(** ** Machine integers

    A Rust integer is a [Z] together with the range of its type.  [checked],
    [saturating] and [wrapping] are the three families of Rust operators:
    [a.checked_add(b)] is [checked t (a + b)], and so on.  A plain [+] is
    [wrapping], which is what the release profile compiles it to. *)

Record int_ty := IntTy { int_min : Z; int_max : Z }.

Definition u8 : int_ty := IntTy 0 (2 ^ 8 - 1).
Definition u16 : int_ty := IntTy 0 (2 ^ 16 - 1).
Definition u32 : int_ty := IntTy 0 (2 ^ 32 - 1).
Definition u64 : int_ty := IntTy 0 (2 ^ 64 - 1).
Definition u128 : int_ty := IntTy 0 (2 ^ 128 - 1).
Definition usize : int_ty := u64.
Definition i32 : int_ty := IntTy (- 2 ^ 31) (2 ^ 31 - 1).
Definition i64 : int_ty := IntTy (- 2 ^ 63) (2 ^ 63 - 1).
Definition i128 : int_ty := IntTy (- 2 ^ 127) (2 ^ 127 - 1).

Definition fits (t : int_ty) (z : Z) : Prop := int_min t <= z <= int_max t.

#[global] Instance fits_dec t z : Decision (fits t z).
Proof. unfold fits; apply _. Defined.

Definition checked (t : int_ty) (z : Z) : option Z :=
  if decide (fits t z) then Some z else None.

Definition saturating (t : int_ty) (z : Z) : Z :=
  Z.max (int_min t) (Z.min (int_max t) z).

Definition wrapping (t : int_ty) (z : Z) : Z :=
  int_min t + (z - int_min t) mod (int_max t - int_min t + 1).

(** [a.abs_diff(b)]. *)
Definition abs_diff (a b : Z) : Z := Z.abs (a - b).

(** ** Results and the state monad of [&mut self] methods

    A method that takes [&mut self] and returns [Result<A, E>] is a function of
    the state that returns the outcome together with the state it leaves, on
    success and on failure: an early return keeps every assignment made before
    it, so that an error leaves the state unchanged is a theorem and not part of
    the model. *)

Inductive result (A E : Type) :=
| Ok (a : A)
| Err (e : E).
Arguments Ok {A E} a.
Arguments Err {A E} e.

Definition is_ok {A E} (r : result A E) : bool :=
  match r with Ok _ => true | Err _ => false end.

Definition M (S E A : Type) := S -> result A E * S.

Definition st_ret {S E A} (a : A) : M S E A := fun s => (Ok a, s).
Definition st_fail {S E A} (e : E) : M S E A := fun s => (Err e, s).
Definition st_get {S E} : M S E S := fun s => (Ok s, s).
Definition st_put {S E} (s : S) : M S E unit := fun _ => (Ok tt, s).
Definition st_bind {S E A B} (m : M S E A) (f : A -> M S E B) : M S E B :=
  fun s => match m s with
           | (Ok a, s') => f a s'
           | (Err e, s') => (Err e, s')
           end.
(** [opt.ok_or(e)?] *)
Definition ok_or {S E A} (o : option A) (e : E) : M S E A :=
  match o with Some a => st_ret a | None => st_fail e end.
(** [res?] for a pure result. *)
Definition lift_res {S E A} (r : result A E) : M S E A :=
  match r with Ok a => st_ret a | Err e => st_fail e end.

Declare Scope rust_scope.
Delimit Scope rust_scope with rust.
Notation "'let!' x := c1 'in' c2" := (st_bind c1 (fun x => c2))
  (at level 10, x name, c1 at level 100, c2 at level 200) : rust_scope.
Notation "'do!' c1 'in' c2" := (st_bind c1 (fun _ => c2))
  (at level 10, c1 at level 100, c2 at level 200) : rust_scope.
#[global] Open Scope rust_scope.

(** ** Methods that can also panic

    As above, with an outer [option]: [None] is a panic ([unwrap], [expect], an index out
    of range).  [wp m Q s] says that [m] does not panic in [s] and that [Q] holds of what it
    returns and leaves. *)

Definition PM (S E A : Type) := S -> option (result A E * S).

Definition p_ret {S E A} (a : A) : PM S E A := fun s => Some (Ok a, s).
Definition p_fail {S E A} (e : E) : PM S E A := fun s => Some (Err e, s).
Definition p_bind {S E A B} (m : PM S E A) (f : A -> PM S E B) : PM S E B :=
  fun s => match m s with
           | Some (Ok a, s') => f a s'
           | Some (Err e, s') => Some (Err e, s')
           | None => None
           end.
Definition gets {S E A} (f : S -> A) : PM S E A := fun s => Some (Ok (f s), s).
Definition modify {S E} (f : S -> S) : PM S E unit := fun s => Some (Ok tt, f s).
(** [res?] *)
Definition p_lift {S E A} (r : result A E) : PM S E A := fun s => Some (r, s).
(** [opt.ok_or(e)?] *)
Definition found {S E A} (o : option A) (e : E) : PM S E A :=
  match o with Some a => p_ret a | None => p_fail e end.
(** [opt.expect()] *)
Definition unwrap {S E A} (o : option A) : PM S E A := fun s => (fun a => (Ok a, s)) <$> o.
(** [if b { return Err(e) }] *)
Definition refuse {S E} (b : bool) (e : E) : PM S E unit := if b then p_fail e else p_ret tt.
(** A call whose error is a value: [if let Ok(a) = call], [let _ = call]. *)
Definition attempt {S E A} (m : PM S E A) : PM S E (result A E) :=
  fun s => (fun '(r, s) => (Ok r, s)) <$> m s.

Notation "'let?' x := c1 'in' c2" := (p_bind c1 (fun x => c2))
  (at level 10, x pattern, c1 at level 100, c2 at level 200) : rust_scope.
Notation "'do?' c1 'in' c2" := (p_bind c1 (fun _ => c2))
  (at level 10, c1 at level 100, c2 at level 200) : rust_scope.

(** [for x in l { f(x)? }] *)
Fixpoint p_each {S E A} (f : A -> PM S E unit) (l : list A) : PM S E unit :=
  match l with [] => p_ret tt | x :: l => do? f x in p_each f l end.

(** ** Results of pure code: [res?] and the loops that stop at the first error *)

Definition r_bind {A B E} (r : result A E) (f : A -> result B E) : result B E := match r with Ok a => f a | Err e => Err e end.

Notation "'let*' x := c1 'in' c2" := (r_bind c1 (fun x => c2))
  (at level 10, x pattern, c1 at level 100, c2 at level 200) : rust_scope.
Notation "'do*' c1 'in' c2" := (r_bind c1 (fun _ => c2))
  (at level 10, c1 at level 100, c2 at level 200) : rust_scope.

### Task directions:
Work through the entries, filtering for the string "unit", and copy each line that holds it.

### Solution:
Definition st_put {S E} (s : S) : M S E unit := fun _ => (Ok tt, s).
Definition modify {S E} (f : S -> S) : PM S E unit := fun s => Some (Ok tt, f s).
Definition refuse {S E} (b : bool) (e : E) : PM S E unit := if b then p_fail e else p_ret tt.
Fixpoint p_each {S E A} (f : A -> PM S E unit) (l : list A) : PM S E unit :=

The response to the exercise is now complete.